ALGER (Reuters) – Le double attentat à la voiture piégée qui a fait plus de soixante-sept victimes, selon une source proche du ministère de la Santé, a été revendiqué sur un site internet islamiste par Al Qaïda au Maghreb islamique, l’ex-Groupe salafiste pour la prédication et le combat (GSPC). Celui-ci avait déjà revendiqué un attentat similaire commis en avril à Alger et d’autres perpétrés à l’est de la capitale au cours de l’été.
Les deux attaques de mardi, précise Al Qaïda, ont été menées par Abdoul-Rahman al Aasmi et Ami Ibrahim Abou Othman. Le site publie des photos des deux kamikazes, portant des fusils d’assaut.
L’une des explosions visait le siège du Conseil constitutionnel, dans le quartier de Ben Aknoun.L’autre s’est produite dans le quartier de Hydra, à proximité d’un commissariat et de bureaux algérois du Programme des Nations unies pour le développement (PNUD) et du Haut Commissariat des Nations unies pour les Réfugiés (HCR).
L’ONU VISÉE
« Je n’ai aucun doute que l’Onu était visée », a déclaré à la BBC le haut commissaire Antonio Guterres.

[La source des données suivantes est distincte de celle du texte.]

(** ** Memory operations leave the windows alone *)
Section windows.
Context `{UploadApi}.
Definition no_windows (m : memory) : Prop := m_windows m = [].
Lemma keeps_peek n a : keeps no_windows (peek n a).
Proof.
  intros m v m' Hm. unfold peek, load. destruct (load_bytes (byte_at m) n a); [|done].
  by intros [= _ <-].
Qed.
Lemma keeps_poke n a v : keeps no_windows (poke n a v).
Proof.
  intros m u m' Hm. unfold poke. destruct (set_bytes a (le_bytes n v) m) as [m1|] eqn:E; [|done].
  intros [= _ <-]. unfold no_windows. by rewrite (set_bytes_windows _ _ _ _ E).
Qed.
Hint Resolve keeps_peek keeps_poke : keeps.
Lemma keeps_string fuel : ∀ a, keeps no_windows (peek_string fuel a).
Proof. induction fuel as [|fuel IH]; intros a; cbn [peek_string]; keeps_auto. Qed.
Lemma keeps_threaded fuel base slide symbols regions :
  keeps no_windows (frida_apply_threaded_items fuel base slide symbols regions).
Proof.
  induction regions as [|r regions IH]; cbn [frida_apply_threaded_items]; [apply keeps_ret|].
  apply keeps_bind; [|done]. unfold apply_region. keeps_auto.
Qed.
Lemma keeps_generic64 fuel c format actual preferred bp :
  keeps no_windows
    (frida_process_chained_fixups_in_segment_generic64 fuel c format actual preferred bp).
Proof. unfold frida_process_chained_fixups_in_segment_generic64, generic64_item. keeps_auto. Qed.
Lemma keeps_arm64e fuel c format actual preferred bp :
  keeps no_windows
    (frida_process_chained_fixups_in_segment_arm64e fuel c format actual preferred bp).
Proof. unfold frida_process_chained_fixups_in_segment_arm64e, arm64e_item. keeps_auto. Qed.
Hint Resolve keeps_string keeps_generic64 keeps_arm64e : keeps.
Lemma keeps_dylibs fuel mach_header handles : keeps no_windows (load_dylibs fuel mach_header handles).
Proof. unfold load_dylibs. keeps_auto. Qed.
Lemma keeps_imports fuel header handles bp count :
  keeps no_windows (bind_imports fuel header handles bp count).
Proof. unfold bind_imports, import_at, frida_resolve_import. keeps_auto. Qed.
Lemma keeps_segment fuel mach_header preferred bp starts i :
  keeps no_windows (fixup_segment fuel mach_header preferred bp starts i).
Proof. unfold fixup_segment, fixup_page. keeps_auto. Qed.
Lemma keeps_modify (g : memory → memory) :
  (∀ m, m_windows (g m) = m_windows m) → keeps no_windows (modify g).
Proof. intros Hg m u m' Hm [= _ <-]. unfold no_windows in *. by rewrite Hg. Qed.
Hint Resolve keeps_dylibs keeps_imports keeps_segment : keeps.
Lemma keeps_fixups fuel header mach_header base :
  keeps no_windows (frida_process_chained_fixups fuel header mach_header base).
Proof.
  unfold frida_process_chained_fixups. apply keeps_bind.
  { destruct api_slab; [by apply keeps_modify|apply keeps_ret]. }
  intros _. keeps_auto. by apply keeps_modify.
Qed.
End windows.

(** ** Commands *)
Section commands.
Context {K : Type} {fd : Z} `{UploadLaws K fd} `{UploadApi}.
Context (fuel : nat) (others : Z → list Z).
Notation connected := (conn (K := K) (fd := fd) fuel others).

Definition plain (im : image) : Prop := no_windows (im_mem im).
Lemma keeps_in_memory {A} (m : M memory A) : keeps no_windows m → keeps plain (in_memory m).
Proof.
  intros Hm im a im' Hp. unfold in_memory. destruct (m (im_mem im)) as [[b mem]| | |] eqn:E; try done.
  intros [= -> <-]. by apply (Hm _ _ _ Hp E).
Qed.
Lemma keeps_construct f : keeps plain (construct f).
Proof.
  intros im a im' Hp. unfold construct. destruct (f =? 0); [done|].
  destruct (u_constructor f (im_result im) (im_mem im)) as [r m] eqn:E. intros [= _ <-].
  unfold plain, no_windows in *. cbn. pose proof (constructor_law f (im_result im) (im_mem im) Hp) as Hc.
  by rewrite E in Hc.
Qed.
Lemma execute_plain c : keeps plain (execute fuel c).
Proof.
  destruct c as [address data| | |address size prot| | |]; cbn [execute].
  - apply keeps_bind; [apply keeps_in_memory|by intros _ im u im' Hp [= _ <-]].
    intros m u m' Hm. unfold put_bytes. destruct (set_bytes address data m) as [m1|] eqn:E; [|done].
    intros [= _ <-]. unfold no_windows. by rewrite (set_bytes_windows _ _ _ _ E).
  - apply keeps_in_memory, keeps_threaded.
  - apply keeps_in_memory, keeps_fixups.
  - intros im u im' Hp. destruct (mapped_check _ _ _); [|done]. by intros [= _ <-].
  - apply keeps_for_all. intros i a. apply keeps_bind; [apply keeps_in_memory, keeps_peek|].
    intros f. apply keeps_construct.
  - apply keeps_for_all. intros i a. apply keeps_bind; [apply keeps_in_memory, keeps_peek|].
    intros f. apply keeps_construct.
  - apply keeps_ret.
Qed.

Lemma conn_kernel rest out p k e :
  connected rest out p → k_rest k fd = k_rest (p_kern p) fd →
  (∀ d, k_written k d = k_written (p_kern p) d) → (k_signals k ≤ k_signals (p_kern p))%nat →
  connected rest out (mk_proc k e).
Proof.
  intros [Hr Ho Hs Hd] ? Hw ?. constructor; cbn; [congruence|by rewrite Hw|lia|].
  intros d Hdf. rewrite Hw. by apply Hd.
Qed.

Lemma wp_on_image {A} (m : M image A) s a im' (Q : A → upload K → Prop) :
  m (up_image s) = Ret (a, im') → Q a (mk_upload (up_proc s) im') → wp (on_image m) s Q.
Proof. intros E HQ. exists a, (mk_upload (up_proc s) im'). unfold on_image. by rewrite E. Qed.

(** The window on the pages to be written. *)
Lemma window_of address size w :
  0 ≤ size → address mod u_page_size = 0 →
  let win := remap_window u_page_size w address size in
  win = mk_window w (w_size win) address ∧ size ≤ w_size win ∧
  shrink_window u_page_size w size win = None.
Proof.
  intros Hs Ha. pose proof page_pos as Hp. unfold remap_window. cbn [w_size w_start w_source].
  rewrite trunc_page_id, round_page_add by done. pose proof (round_page_ge u_page_size size Hp).
  split; [done|]. split; [lia|]. unfold shrink_window. cbn [w_start w_size].
  rewrite Z.eqb_refl. by rewrite (proj2 (Z.leb_le _ _)) by lia.
Qed.

(** The data arrives through the window. *)
Lemma wp_receive_data address data w n rest out s b b' :
  (length data < fuel)%nat → connected (data ++ rest) out (up_proc s) →
  0 ≤ w → w + zlen data ≤ 2 ^ 64 → 0 ≤ address → address + zlen data ≤ 2 ^ 64 → zlen data ≤ n →
  im_mem (up_image s) = mk_memory b [mk_window w n address] →
  set_bytes address data (mk_memory b []) = Some (mk_memory b' []) →
  wp (frida_read_chunk fuel fd (zlen data)
        (λ off bs, on_image (in_memory (put_bytes (w + off) bs)))) s (λ r s',
    r = (true, data) ∧ connected rest out (up_proc s') ∧
    up_image s' = mk_image (mk_memory b' [mk_window w n address]) (im_result (up_image s))
                    (im_trace (up_image s))).
Proof.
  intros Hf Hc Hw Hwn Ha Han Hn Em E.
  wp_call (wp_read_chunk fuel others _ (λ off im, ∃ bb,
    set_bytes address (ztake off data) (mk_memory b []) = Some (mk_memory bb []) ∧
    im = mk_image (mk_memory bb [mk_window w n address]) (im_result (up_image s))
           (im_trace (up_image s))) data rest out s Hf Hc).
  - exists b. split; [by rewrite ztake_le by lia|]. destruct (up_image s); cbn in *. by subst.
  - intros b1 piece b2 p im Hd (bb & Eb & ->). rewrite Hd in Eb. rewrite ztake_app_exact in Eb.
    assert (∃ m1, set_bytes (address + zlen b1) piece (mk_memory bb []) = Some m1) as [m1 E1].
    { rewrite Hd, app_assoc, set_bytes_app, set_bytes_app, Eb in E.
      destruct (set_bytes (address + zlen b1) piece (mk_memory bb [])); [eauto|done]. }
    pose proof (set_bytes_windows _ _ _ _ E1) as Hw1. destruct m1 as [b1' ws]. cbn in Hw1. subst ws.
    assert (Hlen : zlen b1 + zlen piece ≤ zlen data).
    { rewrite Hd, !zlen_app. pose proof (zlen_nonneg b2). lia. }
    pose proof (zlen_nonneg b1).
    eapply wp_on_image.
    { unfold in_memory, put_bytes. cbn [up_image im_mem].
      rewrite (set_bytes_window w (zlen data) address piece (zlen b1) bb b1'); try done; lia. }
    cbn. split; [done|]. exists b1'. split; [|done].
    rewrite Hd, app_assoc. rewrite <- zlen_app, ztake_app_exact. by rewrite set_bytes_app, Eb.
  - intros r s' (-> & Hc' & bb & Eb & ->). rewrite ztake_ge in Eb by lia. split_and!; [done|done|].
    congruence.
Qed.

Lemma wp_ask {A} (c : memory → K → A * K) s (Q : A → upload K → Prop) :
  (∀ r k, c (im_mem (up_image s)) (p_kern (up_proc s)) = (r, k) →
     Q r (mk_upload (mk_proc k (p_errno (up_proc s))) (up_image s))) → wp (ask_vm c) s Q.
Proof.
  intros HQ. unfold ask_vm. destruct (c (im_mem (up_image s)) (p_kern (up_proc s))) as [r k] eqn:E.
  eexists r, _. rewrite E. split; [done|]. by apply HQ.
Qed.

(** Read the next value of the command. *)
Ltac next_value :=
  eapply wp_with_value; [|eassumption|]; [apply reads_value; [lia|done]|].

Lemma wp_command_write address data rest out s im' :
  command_ok u_page_size (Write address data) → (length data < fuel)%nat → (8 < fuel)%nat →
  plain (up_image s) → execute fuel (Write address data) (up_image s) = Ret (tt, im') →
  connected (le_bytes 8 address ++ le_bytes 4 (zlen data) ++ data ++ rest) out (up_proc s) →
  wp (command_write fuel fd) s (λ ok s', ok = true ∧ connected rest out (up_proc s') ∧
    up_image s' = im').
Proof.
  intros (Ha & Han & Hd & Hp) Hf Hf8 Hpl Hx Hc. unfold command_write.
  assert (is_word 8 address) by (unfold is_word; lia).
  assert (is_word 4 (zlen data)) by (unfold is_word; lia).
  next_value. intros s1 Hc1 I1. next_value. intros s2 Hc2 I2. rewrite I1 in I2. clear s1 Hc1 I1.
  cbn [execute] in Hx. unfold bind at 1, in_memory, put_bytes in Hx.
  destruct (set_bytes address data (im_mem (up_image s))) as [m'|] eqn:Es; [|done].
  injection Hx as <-.
  pose proof (set_bytes_windows _ _ _ _ Es) as Hw'. rewrite Hpl in Hw'.
  destruct m' as [b' ws]. cbn in Hw'. subst ws. rewrite <- I2 in *.
  destruct (up_image s2) as [[b ws] r t] eqn:Ei. cbn in Hpl. unfold plain, no_windows in Hpl.
  cbn [im_mem m_windows] in Hpl. subst ws. cbn [im_mem im_result im_trace] in *.
  pose proof (set_bytes_mapped data address (mk_memory b []) (mk_memory b' []) eq_refl Ha Han Es) as Hmap.
  apply wp_bind, wp_ask. intros rm k E. rewrite Ei in E. cbn [im_mem] in E.
  apply remap_law in E as (R1 & R2 & R3 & R4). destruct (R4 ltac:(lia) Hmap) as (w & -> & Hw0 & Hwn & Hwp).
  pose proof (conn_kernel _ _ _ k (p_errno (up_proc s2)) Hc2 R1 R2 R3) as Hc3.
  destruct (window_of address (zlen data) w ltac:(lia) Hp) as (Ewin & Hsz & Hshr).
  set (win := remap_window u_page_size w address (zlen data)) in *.
  apply wp_bind. rewrite Ei. eapply wp_on_image; [reflexivity|]. cbn [up_proc m_bytes m_windows im_mem].
  apply wp_bind, wp_ask. intros wr k' E. cbn [up_image im_mem up_proc p_kern im_result im_trace] in E |- *.
  apply mprotect_law in E as (P1 & P2 & P3 & P4).
  pose proof (conn_kernel _ _ _ k' (p_errno (up_proc s2)) Hc3 P1 P2 P3) as Hc4.
  assert (wr = true) as ->.
  { apply P4; [done|]. intros i Hi. unfold byte_at. cbn [m_windows m_bytes]. rewrite Ewin.
    cbn [translate w_start w_size w_source]. unfold in_range.
    rewrite (proj2 (Z.leb_le _ _)), (proj2 (Z.ltb_lt _ _)) by lia. cbn [andb].
    replace (address + (w + i - w)) with (address + i) by lia. apply Hmap. lia. }
  cbn [negb]. apply wp_bind, wp_bind. rewrite Ewin.
  wp_call (wp_receive_data address data w (w_size win) rest out _ b b'); try done; try lia.
  intros rd s3 (-> & Hc5 & I5). cbn [fst snd negb]. apply wp_bind.
  eapply wp_on_image; [unfold log, modify; reflexivity|]. apply wp_ret. rewrite I5.
  apply wp_bind. eapply wp_on_image; [reflexivity|]. apply wp_ret.
  cbn [up_proc up_image im_mem m_windows m_bytes omap list_omap im_result im_trace].
  rewrite <- Ewin, Hshr. done.
Qed.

Aux Nations unies, la porte-parole Marie Okabe a dit craindre que cinq membres de l’organisation aient été tués dans l’explosion et a précisé que 14 employés n’avaient toujours pas donné de leurs nouvelles.
« Selon nos premières informations, mais rien n’est confirmé, nous pensons maintenant qu’il pourrait y avoir cinq morts » parmi les membres de l’organisation, a-t-elle dit. « Au total, nous essayons de recueillir des informations sur ce que sont devenues 14 personnes », a-t-elle poursuivi.
Auparavant, un porte-parole des Nations unies avait indiqué qu’un membre du HCR comptait parmi les tués et que 13 autres employés – dont un du HCR – étaient portés disparus.
Cet attentat ravive le souvenir de celui qui a détruit les locaux des Nations unies à Bagdad en août 2003, faisant 22 morts dont le chef de la mission onusienne, Sergio Vieira de Mello.
A Ben Aknoun, plusieurs des victimes sont des enfants qui se trouvaient à bord d’un car scolaire, rapporte l’agence officielle de presse APS.
« Al Qaïda cherche à démontrer avec force qu’elle est toujours efficace, malgré la perte de plusieurs de ses dirigeants. Maintenant, le problème principal est que les conditions sociales permettent toujours aux terroristes de recruter », a commenté Anis Rahmani, rédacteur en chef du quotidien Ennahar et expert en matière de sécurité.